→ **Problem details**:
Restate, word for word, the lines from the opening line of the data through the line containing "From Stdlib Require Import Ascii.", both included, and nothing else.

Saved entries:

(* ===== verification/CatalogCorrect.v ===== *)
(** * Correctness of the package catalogue

    The invariant of the catalogue's tables, and what resolving references
    achieves: one row and one identifier per package and version, which never
    change again. *)

From Stdlib Require Import Ascii.
From S2P Require Import Prelude JsString JsNum JsValue Json Jsonb Sql Effects Identity Schema Catalog.
Local Open Scope string_scope.
Local Open Scope list_scope.
Local Open Scope nat_scope.

(** What an identifier looks like: keys join it with a bar. *)
Definition plain_id (s : string) : bool := nonempty s && no_char "|"%char s.

Section correct.
Context `{Env}.
Context (uuid_inj : forall m n, uuid m = uuid n -> m = n) (uuid_plain : forall n, plain_id (uuid n) = true).

(** ** The invariant *)

Definition used_ids (db : catalog_db) : list string := map pk_id (packages db) ++ map pv_id (package_versions db).

Record catalog_ok (n : nat) (db : catalog_db) : Prop := {
  co_packages : single_rows package_is (packages db);
  co_versions : single_rows version_is (package_versions db);
  co_package_ids : NoDup (map pk_id (packages db));
  co_version_ids : NoDup (map pv_id (package_versions db));
  co_fresh m : n <= m -> uuid m ∉ used_ids db;
  co_plain x : x ∈ used_ids db -> plain_id x = true
}.

(** A row of the same version, classified anew or not. *)
Definition keeps_version (old r : package_version_row) : Prop :=
  r = old \/ exists d, r = reclassify (packageVersionCatalogUpdate old d) old.

(** Rows are never dropped and keep their identity. *)
Definition preserved (db db' : catalog_db) : Prop :=
  packages db `prefix_of` packages db' /\
  (exists rows news, package_versions db' = rows ++ news /\ Forall2 keeps_version (package_versions db) rows) /\
  package_version_refs db' = package_version_refs db /\
  package_version_metadata db' = package_version_metadata db /\
  package_version_relationships db' = package_version_relationships db.

Lemma single_row_eq {R V : Type} (conflict : V -> R -> bool) l v r r' :
  single_rows conflict l -> r ∈ l -> r' ∈ l -> conflict v r = true -> conflict v r' = true -> r = r'.
Proof.
  intros Hs Hr Hr' Hc Hc'. specialize (Hs v).
  assert (A : r ∈ List.filter (conflict v) l) by (by apply elem_of_filter_b).
  assert (B : r' ∈ List.filter (conflict v) l) by (by apply elem_of_filter_b).
  destruct (List.filter (conflict v) l) as [|x [|y k]]; cbn in Hs; [by apply not_elem_of_nil in A| |lia].
  apply list_elem_of_singleton in A, B. congruence.
Qed.

Lemma package_is_spec v r : package_is v r = true <-> pk_ecosystem r = v.1 /\ pk_package r = v.2.
Proof. unfold package_is. by rewrite andb_true_iff, !String.eqb_eq. Qed.

Lemma version_is_spec v r :
  version_is v r = true <-> pv_package_id r = cv_package_id v /\ pv_version r = cv_version v.
Proof. unfold version_is. by rewrite andb_true_iff, !String.eqb_eq. Qed.

Lemma package_is_key v w id r : package_is w (new_package v id) = true -> package_is w r = package_is v r.
Proof. rewrite package_is_spec. cbn. intros [E1 E2]. unfold package_is. by rewrite E1, E2. Qed.

Lemma version_is_key v w id r :
  version_is w (new_package_version v id) = true -> version_is w r = version_is v r.
Proof. rewrite version_is_spec. cbn. intros [E1 E2]. unfold version_is. by rewrite E1, E2. Qed.

(** ** Finding or creating packages *)

(** Identifiers stay fresh and well formed when the used ones grow by drawn ones. *)
Lemma fresh_more n n' (ids ids' : list string) :
  n <= n' -> (forall m, n <= m -> uuid m ∉ ids) -> (forall x, x ∈ ids -> plain_id x = true) ->
  (forall x, x ∈ ids' -> x ∈ ids \/ exists j, n <= j < n' /\ x = uuid j) ->
  (forall m, n' <= m -> uuid m ∉ ids') /\ (forall x, x ∈ ids' -> plain_id x = true).
Proof using uuid_inj uuid_plain.
  intros Hle Hf He Hn. split.
  - intros m Hm [Hin|(j & Hj & Heq)]%Hn; [by apply (Hf m); [lia|]|]. apply uuid_inj in Heq. lia.
  - intros x [Hin|(j & _ & ->)]%Hn; [by apply He|]. apply uuid_plain.
Qed.

Lemma inserted_ids {R V : Type} (is_ : V -> R -> bool) (new : V -> string -> R) (key : R -> string)
    values n n' old news x :
  (forall v id, key (new v id) = id) -> inserted is_ new values n n' old news ->
  x ∈ map key news -> exists j, n <= j < n' /\ x = uuid j.
Proof.
  intros Hk Hi (r & -> & Hr)%list_elem_of_fmap. destruct (ins_new _ _ _ _ _ _ _ Hi r Hr) as (v & j & _ & Hj & -> & _).
  exists j. by rewrite Hk.
Qed.

(** What a map of identifiers knows of a table's rows. *)
Record id_map_of {R V : Type} (is_ : V -> R -> bool) (entry : R -> string * string) (key : V -> string)
    (values : list V) (rows : list R) (ids : list (string * string)) : Prop := {
  im_sound k x : map_get k ids = Some x -> exists r v, r ∈ rows /\ v ∈ values /\ is_ v r = true /\ entry r = (k, x);
  im_complete v : v ∈ values -> is_Some (map_get (key v) ids)
}.

(** The map built from the inserted rows and then from those found in place of the
    values still missing. *)
Lemma id_map_built {R V : Type} (is_ : V -> R -> bool) (entry : R -> string * string) (key : V -> string)
    (new : V -> string -> R) values n n' (old news : list R) :
  (forall v id, is_ v (new v id) = true) ->
  (forall v r, v ∈ values -> is_ v r = true -> (entry r).1 = key v) ->
  inserted is_ new values n n' old news ->
  let m := map_entries (map entry news) in
  let missing := List.filter (fun v => bool_decide (map_get (key v) m = None)) values in
  id_map_of is_ entry key values (old ++ news)
    (map_sets (map entry (List.filter (fun r => existsb (fun v => is_ v r) missing) (old ++ news))) m).
Proof.
  intros Hnew Hkey Hi m missing. destruct Hi as [_ Hn Hf _ _].
  assert (Hm : forall k x, map_get k m = Some x ->
    exists r v, r ∈ old ++ news /\ v ∈ values /\ is_ v r = true /\ entry r = (k, x)).
  { intros k x Hg. apply map_get_elem, map_entries_elem, list_elem_of_fmap in Hg as (r & He & Hr).
    destruct (Hn r Hr) as (v & j & Hv & _ & -> & _). exists (new v (uuid j)), v.
    split; [apply elem_of_app; by right|]. done. }
  split.
  - intros k x Hg. apply map_get_sets in Hg as [Hin|[_ Hg]]; [|by apply Hm].
    apply list_elem_of_fmap in Hin as (r & He & Hr). apply elem_of_filter_b in Hr as [Hr Hv].
    apply existsb_elem_of in Hv as (v & Hv & Hvr). apply elem_of_filter_b in Hv as [Hv _]. by exists r, v.
  - intros v Hv. apply map_get_sets_has. destruct (map_get (key v) m) as [x|] eqn:E; [by right; exists x|left].
    specialize (Hf v Hv). apply existsb_elem_of in Hf as (r & Hr & Hvr).
    apply list_elem_of_fmap. exists (entry r). split; [symmetry; by apply Hkey|].
    apply list_elem_of_fmap_2, elem_of_filter_b. split; [done|]. apply existsb_elem_of. exists v. split; [|done].
    apply elem_of_filter_b. split; [done|]. by apply bool_decide_eq_true.
Qed.

Lemma package_id_map_run values n db :
  catalog_ok n db ->
  exists ids rows' n', returns (package_id_map values) (n, db) ids (n', set_packages (fun _ => rows') db) /\
    n <= n' /\ catalog_ok n' (set_packages (fun _ => rows') db) /\ packages db `prefix_of` rows' /\
    id_map_of package_is package_entry (fun v => packageKey v.1 v.2) values rows' ids /\
    ((forall v, v ∈ values -> existsb (package_is v) (packages db) = true) -> rows' = packages db).
Proof.
  intros Hok.
  destruct (insert_loop packages (fun rows => set_packages (fun _ => rows)) package_is new_package)
    with (vs := values) (n := n) (s := db) as (outs & news & n' & Hr & Ho & Hi); try done.
  { by intros []. }
  { intros v id. by apply package_is_spec. }
  { intros v w id r. apply package_is_key. }
  eexists _, (packages db ++ news), n'. split; [|split; [apply Hi|split; [|split; [by eexists|split]]]].
  - unfold package_id_map. apply returns_bind. eexists _, _. split; [exact Hr|].
    apply returns_bind. eexists _, _. split; [by apply returns_gets|]. by apply returns_ret.
  - assert (Hnew := fun x => inserted_ids package_is new_package pk_id _ _ _ _ _ x (fun _ _ => eq_refl) Hi).
    destruct Hok as [H1 H2 H3 H4 H5 H6]. destruct Hi as [Hle Hn _ Hs Hids].
    assert (Hfresh : (forall m, n' <= m -> uuid m ∉ used_ids (set_packages (fun _ => packages db ++ news) db)) /\
                     (forall x, x ∈ used_ids (set_packages (fun _ => packages db ++ news) db) -> plain_id x = true)).
    { apply (fresh_more n n' (used_ids db)); [done..|]. unfold used_ids. cbn. intros x. rewrite map_app, !elem_of_app.
      intros [[?|?]|?]; eauto. }
    split; cbn; [by apply Hs|done| |done| |].
    + apply Hids; [done|done| |done]. intros r Hr0 m Hm Heq. apply (H5 m Hm). apply elem_of_app. left.
      rewrite Heq. by apply list_elem_of_fmap_2.
    + by apply Hfresh.
    + by apply Hfresh.
  - subst news. apply (id_map_built package_is package_entry _ new_package _ n n'); [|intros v r _ [E1 E2]%package_is_spec|done].
    + intros v id. by apply package_is_spec.
    + cbn. by rewrite E1, E2.
  - intros Hall. destruct news as [|r news']; [by rewrite app_nil_r|].
    destruct (ins_new _ _ _ _ _ _ _ Hi r (list_elem_of_here _ _)) as (v & j & Hv & _ & _ & Hf). by rewrite Hall in Hf.
Qed.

→ **Result for this exercise**:
(* ===== verification/CatalogCorrect.v ===== *)
(** * Correctness of the package catalogue

    The invariant of the catalogue's tables, and what resolving references
    achieves: one row and one identifier per package and version, which never
    change again. *)

From Stdlib Require Import Ascii.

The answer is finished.